Troubleshooting TSF installation

Table of Contents

Quay token error during deployment
Cert-Manager subscription conflict
Red Hat Trusted Profile Analyzer UI URL is not accessible
Deployment appears to hang
Browser fails to open during GitHub integration

Use this guide to diagnose and resolve common issues during TSF installation and deployment.

On this page:

Quay token error during deployment
Cert-Manager subscription conflict
Red Hat Trusted Profile Analyzer UI URL is not accessible
Deployment appears to hang
Browser fails to open during GitHub integration

Quay token error during deployment

Symptom: The tsf deploy command fails at the tsf-konflux chart with:

Error: install failed: execution error at (tsf-konflux/templates/quaytoken-secret.yaml:3:19): token field not found in secret

Cause: The Quay OAuth token is expired, invalid, or was not saved correctly during the integration step.

Resolution:

Regenerate the Quay OAuth token in your Quay organization.
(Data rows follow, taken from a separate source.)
(* ===== verification/Errors.v ===== *)
(** * Error classification ([fulfillment.js])

    How a failure message decides the fate of a request, and what of it may be
    written on chain.  An error is its message. *)
From S2P Require Import Prelude Numbers Strings Values Encoding Envelope State Attestation Config Text.
#[local] Open Scope list_scope.
#[local] Open Scope Z_scope.

(** ** Text that is finalized on chain *)

(** [https?:\/\/[^\s\]]+], ignoring case, at the start of a text. *)
Definition url_char (a : ascii) : bool := negb (js_space a) && negb (Ascii.eqb a "]").

Definition starts_with_char (f : ascii -> bool) (s : string) : bool :=
  match s with "" => false | String a _ => f a end.

Fixpoint drop_chars (n : nat) (s : string) : string :=
  match n, s with
  | O, _ => s
  | S n, "" => ""
  | S n, String _ s => drop_chars n s
  end.

Definition url_start (s : string) : bool :=
  (startsWith (toLowerCase s) "http://" && starts_with_char url_char (drop_chars 7 s))
  || (startsWith (toLowerCase s) "https://" && starts_with_char url_char (drop_chars 8 s)).

(** [.replace(/https?:\/\/[^\s\]]+/gi, '[redacted-url]')]; [skipping] says that
    the previous character was inside a match. *)
Fixpoint redact (skipping : bool) (s : string) : string :=
  match s with
  | "" => ""
  | String a s' =>
      if skipping && url_char a then redact true s'
      else if url_start s then "[redacted-url]" +:+ redact true s'
      else String a (redact false s')
  end.

Definition trimOnchainErrorMessage (value : string) : string :=
  let text := trim (redact false value) in
  if (text =? "")%string then "request execution failed"
  else if 240 <? str_length text then slice_to text (240 - 3) +:+ "..."
  else text.

(** ** Classes *)

Definition any_of (s : string) (needles : list string) : bool := existsb (includes s) needles.

Definition isAlreadyFulfilledError (message : string) : bool :=
  any_of (toLowerCase message)
    ["already fulfilled"; "request already fulfilled"; "reason: request already fulfilled"].

Definition isTerminalConfigurationError (message : string) : bool :=
  let normalized := toLowerCase message in
  any_of normalized
    ["reason: unauthorized"; "invalid signature"; "verifier rejected signature"; "oracle verifier";
     "oracle_verifier"; "updater not set"; "callback not allowed"]
  || (includes normalized "called contract" && includes normalized "not found").

Definition TRANSIENT_WORKER_HTTP_STATUSES : list Z := [0; 408; 425; 429; 500; 502; 503; 504].

Definition isTransientWorkerStatus (status : Z) : bool :=
  existsb (Z.eqb status) TRANSIENT_WORKER_HTTP_STATUSES.

Definition TRANSIENT_WORKER_ERROR_MARKER : string := "[transient-worker-status]".

Definition buildTransientWorkerError (status : Z) (detail : string) : string :=
  "worker request failed with transient status " +:+ num_to_string status
  +:+ (if (detail =? "")%string then "" else ": " +:+ detail)
  +:+ " " +:+ TRANSIENT_WORKER_ERROR_MARKER.

(** [\w] *)
Definition word_char (a : ascii) : bool :=
  (digit_value a <? 36) || Ascii.eqb a "_".

(** Some occurrence of [w] in [s] that starts at a word boundary, and ends at
    one when [right]; [prev] says that the character before [s] is a word
    character.  The needles start and end with word characters. *)
Fixpoint word_match (right prev : bool) (w s : string) : bool :=
  (negb prev && startsWith s w
   && (negb right || negb (starts_with_char word_char (drop_chars (String.length w) s))))
  || match s with
     | "" => false
     | String a s' => word_match right (word_char a) w s'
     end.

Inductive error_class := Settled | Permanent | Transient | Unknown.
#[global] Instance error_class_eq_dec : EqDecision error_class.
Proof. solve_decision. Defined.

Definition classifyError (message : string) : error_class :=
  let msg := toLowerCase message in
  if isAlreadyFulfilledError msg then Settled
  else if isTerminalConfigurationError msg then Permanent
  else if any_of msg [TRANSIENT_WORKER_ERROR_MARKER; "etimedout"; "econnrefused"; "econnreset";
                      "rate limit"; "socket hang up"]
          || existsb (fun w => word_match true false w msg)
               ["429"; "408"; "425"; "500"; "502"; "503"; "504"]
          || any_of msg ["network"; "timed out"; "unavailable"]
  then Transient
  else if word_match true false "not found" msg
          || existsb (fun w => word_match false false w msg)
               ["fault"; "unauthorized"; "unauthorised"; "forbidden"; "invalid"]
  then Permanent
  else Unknown.

Definition resolveCallbackRetryCeiling (cfg : config) : jsnum :=
  match cfg_maxCallbackRetries cfg with
  | Fin n => if 0 <? n then Fin n else Fin (Z.max (maxRetries (cfg_retry cfg) * 2) 1)
  | _ => Fin (Z.max (maxRetries (cfg_retry cfg) * 2) 1)
  end.

(** ** Lemmas *)

Lemma toLowerCase_includes_idem s p : includes (toLowerCase (toLowerCase s)) p = includes (toLowerCase s) p.
Proof. by rewrite toLowerCase_idem. Qed.

Lemma isAlreadyFulfilled_lower s : isAlreadyFulfilledError (toLowerCase s) = isAlreadyFulfilledError s.
Proof. unfold isAlreadyFulfilledError. by rewrite toLowerCase_idem. Qed.

Lemma isTerminal_lower s : isTerminalConfigurationError (toLowerCase s) = isTerminalConfigurationError s.
Proof. unfold isTerminalConfigurationError. by rewrite toLowerCase_idem. Qed.

Example classify_ex :
  classifyError "HTTP 503 from upstream" = Transient /\ classifyError "revalidate 5031" = Unknown /\
  classifyError "Fault: boom" = Permanent /\ classifyError "default" = Unknown /\
  classifyError "reason: request already fulfilled" = Settled.
Proof. vm_compute. repeat split. Qed.

Example trimOnchain_ex :
  trimOnchainErrorMessage "failed at https://user:pw@rpc.example/path [x]" = "failed at [redacted-url] [x]".
Proof. vm_compute. reflexivity. Qed.

(** ** No URL is finalized *)

(** No URL starts anywhere in the text. *)
Fixpoint url_free (s : string) : bool :=
  negb (url_start s) && match s with "" => true | String _ s' => url_free s' end.

Lemma startsWith_cons a s c p : startsWith (String a s) (String c p) = true <-> a = c /\ startsWith s p = true.
Proof.
  unfold startsWith. change (String.prefix (String c p) (String a s))
    with (if ascii_dec c a then String.prefix p s else false).
  destruct (ascii_dec c a); naive_solver.
Qed.

Lemma url_start_cons a s : url_start (String a s) = true -> lower a = "h"%char.
Proof.
  unfold url_start. cbn [toLowerCase]. rewrite orb_true_iff, !andb_true_iff.
  by intros [[[-> _]%startsWith_cons _]|[[-> _]%startsWith_cons _]].
Qed.

Lemma lower_h_url_char a : lower a = "h"%char -> url_char a = true.
Proof.
  intros H. assert (negb (Ascii.eqb (lower a) "h") || url_char a = true) as Ha.
  { revert a H. intros a _. apply (ascii_all (fun a => negb (Ascii.eqb (lower a) "h") || url_char a)).
    vm_compute. reflexivity. }
  by rewrite H in Ha.
Qed.

Lemma redact_false_not s a :
  url_start (String a s) = false -> redact false (String a s) = String a (redact false s).
Proof. intros H. cbn [redact andb]. by rewrite H. Qed.

Lemma redact_false_start s a :
  url_start (String a s) = true -> redact false (String a s) = "[redacted-url]" +:+ redact true s.
Proof. intros H. cbn [redact andb]. by rewrite H. Qed.

(** A prefix of the output without a bracket is a prefix of the input. *)
Lemma redact_prefix w : str_forall (not_char "[") w = true -> forall s,
  startsWith (toLowerCase (redact false s)) w = true ->
  startsWith (toLowerCase s) w = true /\
  drop_chars (String.length w) (redact false s) = redact false (drop_chars (String.length w) s).
Proof.
  induction w as [|c w IH]; intros Hw s H.
  { split; [by destruct (toLowerCase s)|by destruct s, (redact false _)]. }
  cbn [str_forall] in Hw.
  apply andb_true_iff in Hw as [Hc Hw]. destruct s as [|a s]; [discriminate H|].
  destruct (url_start (String a s)) eqn:E.
  - rewrite redact_false_start in H by done.
    apply startsWith_cons in H as [<- _]. vm_compute in Hc. discriminate Hc.
  - rewrite redact_false_not in H |- * by done. cbn [toLowerCase] in *.
    apply startsWith_cons in H as [-> H]. destruct (IH Hw s H) as [H1 H2].
    split; [by apply startsWith_cons|done].
Qed.

Lemma redact_first_char s : starts_with_char url_char (redact false s) = true -> starts_with_char url_char s = true.
Proof.
  destruct s as [|a s]; [done|]. destruct (url_start (String a s)) eqn:E.
  - intros _. by apply lower_h_url_char, (url_start_cons a s).
  - by rewrite redact_false_not.
Qed.

Lemma redact_url_start s : url_start (redact false s) = true -> url_start s = true.
Proof.
  unfold url_start. rewrite !orb_true_iff, !andb_true_iff.
  intros [[H1 H2]|[H1 H2]]; [left|right]; (apply redact_prefix in H1 as [H1 H3]; [|reflexivity]);
    (split; [done|]); apply redact_first_char; cbn [String.length] in H3; congruence.
Qed.

Lemma literal_free lit s :
  str_forall (fun a => negb (Ascii.eqb (lower a) "h")) lit = true -> url_free s = true ->
  url_free (lit +:+ s) = true.
Proof.
  induction lit as [|a lit IH]; [done|]. cbn [str_forall]. intros [Ha Hl]%andb_true_iff Hs.
  change (String a lit +:+ s) with (String a (lit +:+ s)). cbn [url_free]. rewrite IH by done.
  rewrite andb_true_r. apply negb_true_iff. destruct (url_start _) eqn:E; [|done].
  apply url_start_cons in E. by rewrite E in Ha.
Qed.

Lemma redact_free s : url_free (redact false s) = true /\ url_free (redact true s) = true.
Proof.
  induction s as [|a s [IHf IHt]]; [done|].
  assert (url_free (redact false (String a s)) = true) as Hf.
  { destruct (url_start (String a s)) eqn:E.
    - rewrite redact_false_start by done. by apply literal_free.
    - pose proof (redact_url_start (String a s)) as Hs. rewrite redact_false_not in * by done.
      cbn [url_free]. rewrite IHf, andb_true_r. apply negb_true_iff.
      destruct (url_start (String a (redact false s))); [by rewrite Hs in E|done]. }
  split; [done|]. change (redact true (String a s)) with
    (if url_char a then redact true s else if url_start (String a s)
     then "[redacted-url]" +:+ redact true s else String a (redact false s)).
  by destruct (url_char a).
Qed.

Lemma startsWith_app s r p : startsWith s p = true -> startsWith (s +:+ r) p = true.
Proof.
  revert s. induction p as [|c p IH]; intros [|a s] H; try done.
  - by destruct r.
  - change (String a s +:+ r) with (String a (s +:+ r)). cbn in *.
    destruct (ascii_dec c a); [by apply IH|done].
Qed.

Lemma toLowerCase_app s r : toLowerCase (s +:+ r) = toLowerCase s +:+ toLowerCase r.
Proof.
  induction s as [|a s IH]; [done|]. change (String a s +:+ r) with (String a (s +:+ r)).
  cbn [toLowerCase]. by rewrite IH.
Qed.

Lemma drop_chars_app n s r f :
  starts_with_char f (drop_chars n s) = true -> starts_with_char f (drop_chars n (s +:+ r)) = true.
Proof.
  revert s. induction n as [|n IH]; intros [|a s] H; try done. cbn [drop_chars] in *. by apply IH.
Qed.

Lemma url_start_app s r : url_start s = true -> url_start (s +:+ r) = true.
Proof.
  unfold url_start. rewrite toLowerCase_app, !orb_true_iff, !andb_true_iff.
  intros [[H1 H2]|[H1 H2]]; [left|right]; (split; [by apply startsWith_app|by apply drop_chars_app]).
Qed.

Lemma url_free_prefix s r : url_free (s +:+ r) = true -> url_free s = true.
Proof.
  induction s as [|a s IH]; [done|]. change (String a s +:+ r) with (String a (s +:+ r)).
  cbn [url_free]. rewrite !andb_true_iff, !negb_true_iff. intros [H1 H2]. split; [|auto].
  destruct (url_start (String a s)) eqn:E; [|done]. apply (url_start_app _ r) in E.
  change (String a s +:+ r) with (String a (s +:+ r)) in E. congruence.
Qed.

Lemma trimStart_free s : url_free s = true -> url_free (trimStart s) = true.
Proof.
  induction s as [|a s IH]; [done|]. cbn [trimStart]. case_match; [|done].
  cbn [url_free]. intros [_ H2]%andb_true_iff. auto.
Qed.

Lemma trimEnd_prefix s : exists r, s = trimEnd s +:+ r.
Proof.
  induction s as [|a s [r IH]]; [by exists ""|]. cbn [trimEnd]. case_match; [by eexists|].
  exists r. change (String a (trimEnd s) +:+ r) with (String a (trimEnd s +:+ r)). by rewrite <-IH.
Qed.

Lemma slice_prefix s n : exists r, s = slice_to s n +:+ r.
Proof.
  unfold slice_to. generalize (Z.to_nat n). clear n. induction s as [|a s IH]; intros [|n].
  - by exists "".
  - by exists "".
  - by exists (String a s).
  - destruct (IH n) as [r Hr]. exists r. cbn [String.substring].
    change (String a (String.substring 0 n s) +:+ r) with (String a (String.substring 0 n s +:+ r)).
    by rewrite <-Hr.
Qed.

(** What is finalized on chain as an error leaks no URL and is bounded: the
    text is never empty, never longer than 240 characters, and apart from a
    final ellipsis no [http] or [https] URL starts anywhere in it, whatever the
    error message contained. *)
Theorem onchain_error_redacted : forall message,
  let out := trimOnchainErrorMessage message in
  out <> "" /\ str_length out <= 240 /\
  exists body, url_free body = true /\ (out = body \/ out = body +:+ "...").
Proof.
  intros message out. unfold out, trimOnchainErrorMessage.
  set (text := trim (redact false message)).
  assert (url_free text = true) as Hfree.
  { unfold text, trim. destruct (trimEnd_prefix (trimStart (redact false message))) as [r Hr].
    apply (url_free_prefix _ r). rewrite <-Hr. apply trimStart_free, redact_free. }
  destruct (text =? "")%string eqn:E0.
  { split_and!; [done|vm_compute; done|]. exists "request execution failed". by split; [|left]. }
  destruct (240 <? str_length text) eqn:El.
  - assert (str_length (slice_to text (240 - 3) +:+ "...") = 240) as Hl.
    { rewrite Envelope.str_length_app, Envelope.slice_length by lia. done. }
    split_and!; [intros H; by rewrite H in Hl|lia|].
    exists (slice_to text (240 - 3)). split; [|by right].
    destruct (slice_prefix text (240 - 3)) as [r Hr]. apply (url_free_prefix _ r). by rewrite <-Hr.
  - split_and!; [intros H; by rewrite H in E0|lia|]. exists text. by split; [|left].
Qed.

(** ** Transient failures are retried *)

Lemma includes_suffix s p : includes (s +:+ p) p = true.
Proof.
  induction s as [|a s IH].
  - change ("" +:+ p) with p. assert (startsWith p p = true) as H.
    { induction p as [|c p IHp]; [done|]. by apply startsWith_cons. }
    destruct p; cbn [includes]; by rewrite H.
  - change (String a s +:+ p) with (String a (s +:+ p)). cbn [includes]. by rewrite IH, orb_true_r.
Qed.

Lemma buildTransient_marker status detail :
  includes (toLowerCase (buildTransientWorkerError status detail)) TRANSIENT_WORKER_ERROR_MARKER = true.
Proof.
  unfold buildTransientWorkerError.
  rewrite !str_app_assoc, toLowerCase_app.
  change (toLowerCase TRANSIENT_WORKER_ERROR_MARKER) with TRANSIENT_WORKER_ERROR_MARKER.
  apply includes_suffix.
Qed.

(** A transient worker failure is classified transient, whatever its status
    and detail, unless the detail itself reads as a settled request or a
    terminal configuration error. *)
Theorem transient_worker_error_retried : forall status detail,
  let e := buildTransientWorkerError status detail in
  isAlreadyFulfilledError e = false -> isTerminalConfigurationError e = false ->
  classifyError e = Transient.
Proof.
  intros status detail e H1 H2. unfold classifyError.
  rewrite isAlreadyFulfilled_lower, isTerminal_lower, H1, H2.
  unfold any_of at 1. cbn [existsb]. unfold e. by rewrite buildTransient_marker.
Qed.

Example transient_worker_error_retried_witness :
  classifyError (buildTransientWorkerError 503 "invalid upstream reply") = Transient.
Proof. apply transient_worker_error_retried; vm_compute; reflexivity. Defined.

(** The worker's own error text can override the transient status: a 503 whose
    body says "already fulfilled" is classified settled, and one that mentions
    the oracle verifier permanent. *)
Lemma transient_error_steered :
  classifyError (buildTransientWorkerError 503 "upstream: order already fulfilled") = Settled /\
  classifyError (buildTransientWorkerError 503 "oracle verifier is restarting") = Permanent.
Proof. vm_compute. split; reflexivity. Qed.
Delete the existing Quay secret:

oc delete secret tsf-quay-integration -n tsf

Re-run the Quay integration:

tsf integration quay \
  --organization="$QUAY__ORG" \
  --token="$QUAY__API_TOKEN" \
  --url="$QUAY__URL"

Re-run the deployment:
```
tsf deploy
```

Cert-Manager subscription conflict

Symptom: The deployment fails with a subscription conflict error for the Cert-Manager operator.

Cause: The Red Hat Cert-Manager Operator is already installed on the cluster. The TSF installer attempts to create a second subscription, which conflicts with the existing one.

Resolution: Edit the tsf-config ConfigMap and set manageSubscription to false for the Cert-Manager component:

oc edit configmap tsf-config -n tsf

Locate the Cert-Manager entry and change manageSubscription: true to manageSubscription: false. Then re-run the deployment.

Red Hat Trusted Profile Analyzer UI URL is not accessible

Symptom: The RHTPA UI URL displayed in the deployment output shows server%s(<nil>) or returns an error.

Cause: The RHTPA service may not have started correctly, or the PostgreSQL database that it depends on is not running.

Resolution:

Check the RHTPA operator pod status:
```
oc get pods -n tsf-tpa
```
Check the PostgreSQL pod status:
```
oc get pods -n tsf-tpa | grep postgres
```

If pods are in error state, check the logs:

oc logs -n tsf-tpa deployment/rhtpa-operator

As a workaround, find the correct route URL directly:
```
oc get routes -n tsf-tpa
```

Deployment appears to hang

Symptom: The tsf deploy command runs for an extended period without producing any output.

Cause: Some Helm charts take several minutes to deploy, especially when pulling container images for the first time. The installer does not display a progress indicator during these periods.

Resolution: The deployment is still running. In a separate terminal, monitor the pod status:

oc get pods -A --watch

Wait for the deployment to complete. The full process typically takes about 15 minutes.

Browser fails to open during GitHub integration

Symptom: The tsf integration github --create command logs an error:

level=ERROR msg="failed to open browser" error="exec: "xdg-open": executable file not found in $PATH"

Cause: The installer container does not have a graphical browser or the xdg-open utility. The command attempts to open the URL automatically but cannot do so inside the container.

Resolution: Copy the localhost:8228 URL from the command output and open it manually in a web browser on your local machine.